Prior to due presentment of this Security for registration of transfer, the Company, the Trustee and any agent of the Company or the Trustee may treat the Holder as the owner hereof for all purposes, whether or not this Security be overdue, and neither the Company, the Trustee nor any such agent shall be affected by notice to the contrary.
Section 12. Events of Default. If an Event of Default with respect to the Securities of the series of which this Security forms a part shall have occurred and be continuing, the principal of this Security may be declared due and payable in the manner and with the effect provided in the Indenture.
Section 13. Defined Terms. All terms used in this Security which are defined in the Indenture and are not otherwise defined herein shall have the meanings assigned to them in the Indenture.
Section 14. Governing Law. This Security shall be governed by and construed in accordance with the laws of the State of New York.
The following abbreviations, when used in the inscription on the face of this instrument, shall be construed as though they were written out in full according to applicable laws or regulations:
TEN COM - as tenants in common
TEN ENT - as tenants by the entireties
JT TEN - as joint tenants with right of survivorship and not as tenants in common
|UNIF GIFT MIN ACT -||Custodian|
|Under Uniform Gifts to Minors Act|
Additional abbreviations may also be used though not in the above list.
FOR VALUE RECEIVED, the undersigned
hereby sell(s), assign(s) and transfer(s) unto:
PLEASE INSERT TAX PAYER IDENTIFICATION NUMBER, SOCIAL SECURITY OR OTHER IDENTIFYING NUMBER OF ASSIGNEE:
(Please print or type name and address,
including zip code of assignee)
the within Security of KEYCORP and all rights thereunder and does hereby irrevocably constitute and appoint:
Attorney to transfer the said Security on the books of the within-named Company, with full power of substitution in the premises.
NOTICE: The signature to this assignment must correspond with the name as it appears upon the face of the within Security in every particular, without alteration or enlargement or any change whatsoever.
OPTION TO ELECT REPAYMENT
The undersigned hereby irrevocably requests and instructs the Company to repay this Security (or the portion thereof specified below), pursuant to its terms, on the Repayment Date first occurring after the date of receipt of the within Security as specified below, at a Repayment Price equal to 100% of the principal amount thereof, together with interest thereon accrued to the Repayment Date, to the undersigned at:
(Please Print or Type Name and Address of the Undersigned.)
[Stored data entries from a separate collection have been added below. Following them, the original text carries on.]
(** * The remote-call resilience layer of foodie-finder

    A shallow embedding of
    - [CacheManager] and [PerformanceMonitor] of [utils/util.js], and
    - the class [APIPerformanceOptimizer] of the performance module
      (the file that starts with [require('./util')]),
    followed by the properties of the cache, the circuit breaker, the retry
    loop and the monitor.

    Conventions of the embedding.
    - Time is the value of [Date.now()], an integer number of milliseconds.
      Synchronous code takes no time; the clock only moves at an [await]
      and between calls.
    - Counters and durations are integers; the running average, which the
      code divides, is an IEEE 754 double.
    - What the language leaves to the engine is a parameter: the class
      [Engine].
    - A function that can throw returns an [option]; [None] is the throw.
    - The mutable singletons are records that are passed in and returned. *)

From Stdlib Require Import ZArith Lia List String Bool.
From Stdlib Require Import Sorting.Sorted Sorting.Permutation.
From Stdlib Require Import Floats.SpecFloat.
From stdpp Require Import gmap strings list.

Local Open Scope string_scope.
Local Open Scope Z_scope.

(** ** JavaScript values *)

(** The values that flow through the cache and the API wrapper.  Numbers are
    the integers and NaN; [JObj] is a non-null object, named by a tag, whose
    fields the wrapper never inspects. *)
Inductive JsVal : Type :=
| JUndefined
| JNull
| JBool (b : bool)
| JNum (n : Z)
| JNaN
| JStr (s : string)
| JObj (tag : string).

(** ToBoolean: what [if (v)] and [a && v] test. *)
Definition truthy (v : JsVal) : bool :=
  match v with
  | JUndefined | JNull | JNaN => false
  | JBool b => b
  | JNum n => negb (n =? 0)
  | JStr s => negb (String.eqb s "")
  | JObj _ => true
  end.

(** What the model takes from the JavaScript engine.  [JSON.stringify] and
    [JSON.parse]: [None] is a throw.  And the order in which
    [Array.prototype.sort] leaves an array whose comparator is not
    consistent: ECMAScript leaves that order to the implementation, which
    only rearranges the elements.  A comparator returns a number, or NaN,
    which is [None]. *)
Class Engine : Type := {
  JSON_stringify : JsVal -> option JsVal;
  JSON_parse : JsVal -> option JsVal;
  sort_inconsistent : forall A : Type, (A -> A -> option Z) -> list A -> list A;
  sort_inconsistent_perm :
    forall (A : Type) (cmp : A -> A -> option Z) (l : list A),
      Permutation l (sort_inconsistent A cmp l)
}.

(** ** JavaScript numbers that are not integers

    A Number that the code divides is an IEEE 754 double: a [spec_float] of
    precision 53 and maximal exponent 1024, every operation rounded to the
    nearest double, ties to even. *)

Module Double.

Definition prec : Z := 53.
Definition emax : Z := 1024.

Definition t : Type := spec_float.

(** The double nearest to an integer; exact up to [2^53]. *)
Definition of_Z (z : Z) : t := binary_normalize prec emax z 0 false.

Definition add (x y : t) : t := SFadd prec emax x y.
Definition mul (x y : t) : t := SFmul prec emax x y.
Definition div (x y : t) : t := SFdiv prec emax x y.

(** [x > y]; false when either is NaN. *)
Definition gtb (x y : t) : bool := SFltb y x.

(** ToBoolean of a number is false for the zeros and NaN; [x || 0]. *)
Definition or_zero (x : t) : t :=
  match x with
  | S754_zero _ | S754_nan => of_Z 0
  | _ => x
  end.

(** What [${Math.round(x)}] prints: an integer, [NaN] or an infinity. *)
Inductive Rounded : Type :=
| RInt (z : Z)
| RNaN
| RInfinity (negative : bool).

(** [Math.round(x)]: the integer nearest to the value of [x], a half going
    up; computed on the value [m * 2^e] itself. *)
Definition Math_round (x : t) : Rounded :=
  match x with
  | S754_zero _ => RInt 0
  | S754_nan => RNaN
  | S754_infinity s => RInfinity s
  | S754_finite s m e =>
      let v := if s then Z.neg m else Z.pos m in
      if 0 <=? e then RInt (v * 2 ^ e)
      else RInt ((2 * v + 2 ^ (- e)) / 2 ^ (1 - e))
  end.

End Double.

(** ** The platform storage ([wx.*StorageSync]) *)

(** What the cache writes under a key. *)
Record CacheData : Type := {
  data : JsVal;
  timestamp : Z;
  expireTime : Z;
  compressed : bool;
  priority : string;
  accessCount : Z;
  lastAccess : Z
}.

(** A stored value is an entry written by the cache, or a value of another
    module, which has none of the entry's fields.  When that value is an
    object, a hit of [get] writes it back with an [accessCount] and a
    [lastAccess]: [STouched]. *)
Inductive Stored : Type :=
| SEntry (c : CacheData)
| SOther (v : JsVal)
| STouched (v : JsVal) (count last : Z).
(** * The EKS stack manifest ([__main__.py]) as a Rocq program

    The manifest is a flat script: it reads six values from the Pulumi
    configuration, calls three resource constructors and exports two stack
    outputs.  It is embedded here as a program in a small state-and-exception
    monad over the Pulumi runtime (configuration store, registered resources,
    stack outputs), statement by statement, and the properties of the stack
    are proved about that program. *)

From Stdlib Require Import ZArith Ascii String List Lia.
From stdpp Require Import base option gmap strings fin_maps.

Local Open Scope string_scope.
Local Open Scope Z_scope.

(** ** Python's [int(str)] on ASCII text

    [Config.get_int] converts the stored text with the builtin [int].  For
    a [str] of ASCII characters that is CPython's [PyLong_FromString] in
    base 10: leading blanks, one optional sign, decimal digits in which
    single underscores may separate digits, trailing blanks, end of text.
    The interpreter refuses literals of more than [int_max_str_digits]
    digits. *)
Module PyInt.

(** [Py_ISSPACE]: space and the control characters 9 to 13. *)
Definition Py_ISSPACE (c : ascii) : bool :=
  let n := Z.of_nat (nat_of_ascii c) in
  (n =? 32) || ((9 <=? n) && (n <=? 13)).

Definition digit_value (c : ascii) : option Z :=
  let n := Z.of_nat (nat_of_ascii c) in
  if (48 <=? n) && (n <=? 57) then Some (n - 48) else None.

Definition is_underscore (c : ascii) : bool :=
  Z.of_nat (nat_of_ascii c) =? 95.

Definition int_max_str_digits : Z := 4300.

Fixpoint skip_spaces (s : string) : string :=
  match s with
  | String c s' => if Py_ISSPACE c then skip_spaces s' else s
  | EmptyString => EmptyString
  end.

(** The digit scan: [prev_us] says that the previous character was an
    underscore; the result is the value, the number of digits and the
    text left, or [None] for a doubled or trailing underscore. *)
Fixpoint scan_digits (prev_us : bool) (acc digits : Z) (s : string)
  : option (Z * Z * string) :=
  match s with
  | String c s' =>
      if is_underscore c then
        if prev_us then None else scan_digits true acc digits s'
      else
        match digit_value c with
        | Some d => scan_digits false (10 * acc + d) (digits + 1) s'
        | None => if prev_us then None else Some (acc, digits, s)
        end
  | EmptyString => if prev_us then None else Some (acc, digits, s)
  end.
(** [item['action'] = 'deleted'] for the marked items of one address. *)
Definition mark_deleted (a : string) (rs : list record) : list record :=
  map (fun r => match r with
                | ItemRecord a' MarkedForDeletion =>
                    if String.eqb a' a then ItemRecord a' Deleted else r
                | _ => r
                end) rs.

(** [for address in lists_to_delete: ...] *)
Definition delete_one (st : loop_st) (a : string) : loop_st :=
  {| remote := apply_call (remote st) (DeleteList a); lists_to_delete := lists_to_delete st;
     processed_results := mark_deleted a (processed_results st);
     changed := changed st; warnings := warnings st; calls := calls st ++ [DeleteList a] |}.

Definition process_deletions (st : loop_st) : loop_st :=
  fold_left delete_one (lists_to_delete st) st.

(** [if update_gravity: ...]; [gravity_response] is [run_gravity()]'s answer. *)
Definition gravity (update_gravity : bool) (gravity_response : string) (st : loop_st)
    : loop_st :=
  if update_gravity then
    {| remote := remote st; lists_to_delete := lists_to_delete st;
       processed_results := processed_results st ++ [GravityRecord];
       changed := changed st || contains "List has been updated" gravity_response;
       warnings := warnings st; calls := calls st |}
  else st.

Definition init (r : gmap string entry) : loop_st :=
  {| remote := r; lists_to_delete := []; processed_results := [];
     changed := false; warnings := []; calls := [] |}.

(** [run_module]: [check_mode] exits before anything is fetched with
    [changed=False]; otherwise the loop, the deletions and the gravity
    run.  [existing_groups] is [get_existing_groups(client)]. *)
Definition run_module (check_mode update_gravity : bool) (gravity_response : string)
    (existing_groups : list group) (r : gmap string entry) (lists_param : list item)
    : loop_st :=
  if check_mode then init r
  else gravity update_gravity gravity_response
         (process_deletions (loop (get_existing_groups existing_groups) (init r) lists_param)).

End AllowList.

(* ------------------------------------------------------------------ *)
(** ** clients.py, [main] *)

Module Clients.

(** One element of [clients] after Ansible's defaults
    ([comment=None], [groups=[]]); [groups] has [elements='str']. *)
Record citem := {
  name : string;
  cstate : item_state;
  ccomment : option string;
  cgroups : list group_item
}.

(** A client as stored by Pi-hole, keyed by its [client] field. *)
Record centry := { ce_comment : option string; ce_groups : list Z }.

(** The calls of [client.client_management] made through
    [create_client], [update_client], [delete_client] and
    [batch_delete_clients] ([groups or []] is the resolved ID list). *)
Inductive ccall :=
| AddClient (n : string) (c : option string) (g : list Z)
| UpdateClient (n : string) (c : option string) (g : list Z)
| DeleteClient (n : string)
| BatchDeleteClients (ns : list string).

(** The Pi-hole side; [None] is an [{'error': ...}] response.  As for
    allow lists, a comment sent as [None] leaves the stored one. *)
Definition apply_ccall (r : gmap string centry) (c : ccall) : option (gmap string centry) :=
  match c with
  | AddClient n cm g =>
      match r !! n with
      | Some _ => None
      | None => Some (<[n := {| ce_comment := cm; ce_groups := g |}]> r)
      end
  | UpdateClient n cm g =>
      match r !! n with
      | Some e => Some (<[n := {| ce_comment := match cm with Some _ => cm | None => ce_comment e end;
                                  ce_groups := g |}]> r)
      | None => None
      end
  | DeleteClient n =>
      match r !! n with Some _ => Some (delete n r) | None => None end
  | BatchDeleteClients ns => Some (fold_left (fun r' n => delete n r') ns r)
  end.
(** * Streaming code-generation route: extraction, fault detection and repair

    A shallow embedding of the streaming part of
    [app/api/generate-ai-code-stream/route.ts] (the body of [POST] from the call
    of [streamText] to the closing of the writer), with the JavaScript string
    methods and regular expressions it relies on.

    Strings are Rocq strings read as sequences of code units below 256
    (Latin-1); the route never inspects a code unit above that range except
    through the whitespace class and the letter case.

    A session is the sequence of chunks of the provider's text stream, the
    error the stream may end with, and the answers of the follow-up calls made
    for repair. The repair loop is embedded for any outcome of these calls;
    [FollowUp] then gives the outcome the call expression of the route has,
    which reads two names the module does not declare and so throws each time.
    Writing to the response is taken to succeed, and the bookkeeping of the
    conversation history after the complete event sends nothing: neither is
    part of a session.

    What [POST] does around the stream comes after the sessions used as
    examples: the history of the conversation with [analyzeUserPreferences],
    the context built from it, the keyword search of an edit and the choice
    of the provider. *)

From Stdlib Require Import String Ascii List Bool Arith Lia DecimalString.
Import ListNotations.
Open Scope string_scope.

(** [++] joins strings; [+++] joins lists. *)
Infix "+++" := (@List.app _) (right associativity, at level 60).

(** The double quote, written by its code so that no literal has to escape it. *)
Definition dquote : ascii := ascii_of_nat 34.
Definition DQ : string := String dquote "".
Definition newline : ascii := ascii_of_nat 10.
Definition NL : string := String newline "".

(** ** String.prototype *)
Module JS.

(** [s.startsWith(w)]. *)
Fixpoint startsWith (w s : string) : bool :=
  match w with
  | "" => true
  | String a w' =>
      match s with
      | "" => false
      | String b s' => Ascii.eqb a b && startsWith w' s'
      end
  end.

(** [s.indexOf(w)], [None] standing for -1. *)
Fixpoint indexOf (w s : string) : option nat :=
  if startsWith w s then Some 0
  else match s with
       | "" => None
       | String _ s' => option_map S (indexOf w s')
       end.

(** [s.includes(w)]. *)
Definition includes (w s : string) : bool :=
  match indexOf w s with Some _ => true | None => false end.

(** [s.substring(n)] and [s.substring(0, n)]. *)
Fixpoint drop (n : nat) (s : string) : string :=
  match n, s with
  | S n', String _ s' => drop n' s'
  | _, _ => s
  end.

Fixpoint take (n : nat) (s : string) : string :=
  match n, s with
  | S n', String c s' => String c (take n' s')
  | _, _ => ""
  end.

(** [s.endsWith(w)]. *)
Definition endsWith (w s : string) : bool :=
  Nat.leb (String.length w) (String.length s)
  && String.eqb (drop (String.length s - String.length w) s) w.

(** White space and line terminators below 256: TAB, LF, VT, FF, CR, SP, NBSP. *)
Definition isSpace (c : ascii) : bool :=
  let n := nat_of_ascii c in
  (Nat.leb 9 n && Nat.leb n 13) || Nat.eqb n 32 || Nat.eqb n 160.

Fixpoint trimStart (s : string) : string :=
  match s with
  | "" => ""
  | String c s' => if isSpace c then trimStart s' else s
  end.

Fixpoint trimEnd (s : string) : string :=
  match s with
  | "" => ""
  | String c s' =>
      match trimEnd s' with
      | "" => if isSpace c then "" else String c ""
      | t => String c t
      end
  end.

(** [s.trim()]. *)
Definition trim (s : string) : string := trimEnd (trimStart s).

(** A string is falsy exactly when it is empty. *)
Definition truthy (s : string) : bool :=
  match s with "" => false | _ => true end.

(** [s.split(c)] for a one-character separator: never an empty array. *)
Fixpoint split (sep : ascii) (s : string) : list string :=
  match s with
  | "" => [""]
  | String c s' =>
      if Ascii.eqb c sep then "" :: split sep s'
      else match split sep s' with
           | [] => [String c ""]
           | p :: ps => String c p :: ps
           end
  end.

(** [s.split(/[...]+/)] for a class of separator characters: a run of
    separators splits once. *)
Fixpoint splitRuns (isSep : ascii -> bool) (inRun : bool) (s : string)
  : list string :=
  match s with
  | "" => [""]
  | String c s' =>
      if isSep c then
        if inRun then splitRuns isSep true s'
        else "" :: splitRuns isSep true s'
      else match splitRuns isSep false s' with
           | [] => [String c ""]
           | p :: ps => String c p :: ps
           end
  end.

(** [a.join(sep)]. *)
Fixpoint join (sep : string) (l : list string) : string :=
  match l with
  | [] => ""
  | [x] => x
  | x :: rest => x ++ sep ++ join sep rest
  end.

(** [s.replace(w, '')] for a string pattern: the first occurrence only. *)
Fixpoint removeFirst (w s : string) : string :=
  if startsWith w s then drop (String.length w) s
  else match s with
       | "" => ""
       | String c s' => String c (removeFirst w s')
       end.

(** Number of occurrences of one character: [(s.match(/c/g) || []).length]. *)
Fixpoint countChar (c : ascii) (s : string) : nat :=
  match s with
  | "" => 0
  | String a s' => (if Ascii.eqb a c then 1 else 0) + countChar c s'
  end.

(** A number inside a template literal. *)
Definition ofNat (n : nat) : string := NilZero.string_of_uint (Nat.to_uint n).

(** [a.includes(x)] on an array of strings. *)
Fixpoint arrayIncludes (x : string) (a : list string) : bool :=
  match a with
  | [] => false
  | y :: a' => String.eqb y x || arrayIncludes x a'
  end.

(** Concatenation of a list of chunks. *)
Fixpoint concat (l : list string) : string :=
  match l with
  | [] => ""
  | x :: l' => x ++ concat l'
  end.

End JS.

(** ** Regular expressions

    A backtracking matcher with the priorities of ECMAScript: alternatives are
    tried left to right, a greedy star tries one more iteration first, a lazy
    star tries to stop first, and an iteration that consumes nothing is
    refused. *)
Module Regex.

Inductive regex : Type :=
| Empty
| Chr (p : ascii -> bool)
| Seq (r1 r2 : regex)
| Alt (r1 r2 : regex)
| Star (greedy : bool) (r : regex)
| Group (i : nat) (r : regex)
| WordBoundary
| EndOfInput.

Definition captures := list (nat * string).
For this Option to Elect Repayment to be effective, this Security with the Option to Elect Repayment duly completed must be received at least 30 but not more than 45 days prior to the Repayment Date (or, if such Repayment Date is not a Business Day, the next succeeding Business Day) by the Company at its office or agency, which will be located initially at the office of the Paying Agent at Deutsche Bank Trust Company Americas, 60 Wall Street, New York, New York 10005, Attention: Corporate Trust & Agency Services.
If less than the entire principal amount of the within Security is to be repaid, specify the portion thereof (which shall be $1,000 or an integral multiple thereof) which is to be repaid: $ .
If less than the entire principal amount of the within Security is to be repaid, specify the denomination(s) of the Security(ies) to be issued for the unpaid amount ($1,000 or any integral multiple of $1,000; provided that any remaining principal amount of this Security shall not be less than the minimum denomination of such Security): $ .
Note: The signature to this Option to Elect Repayment must correspond with the name as written upon the face of the within Security in every particular without alterations or enlargement or any change whatsoever.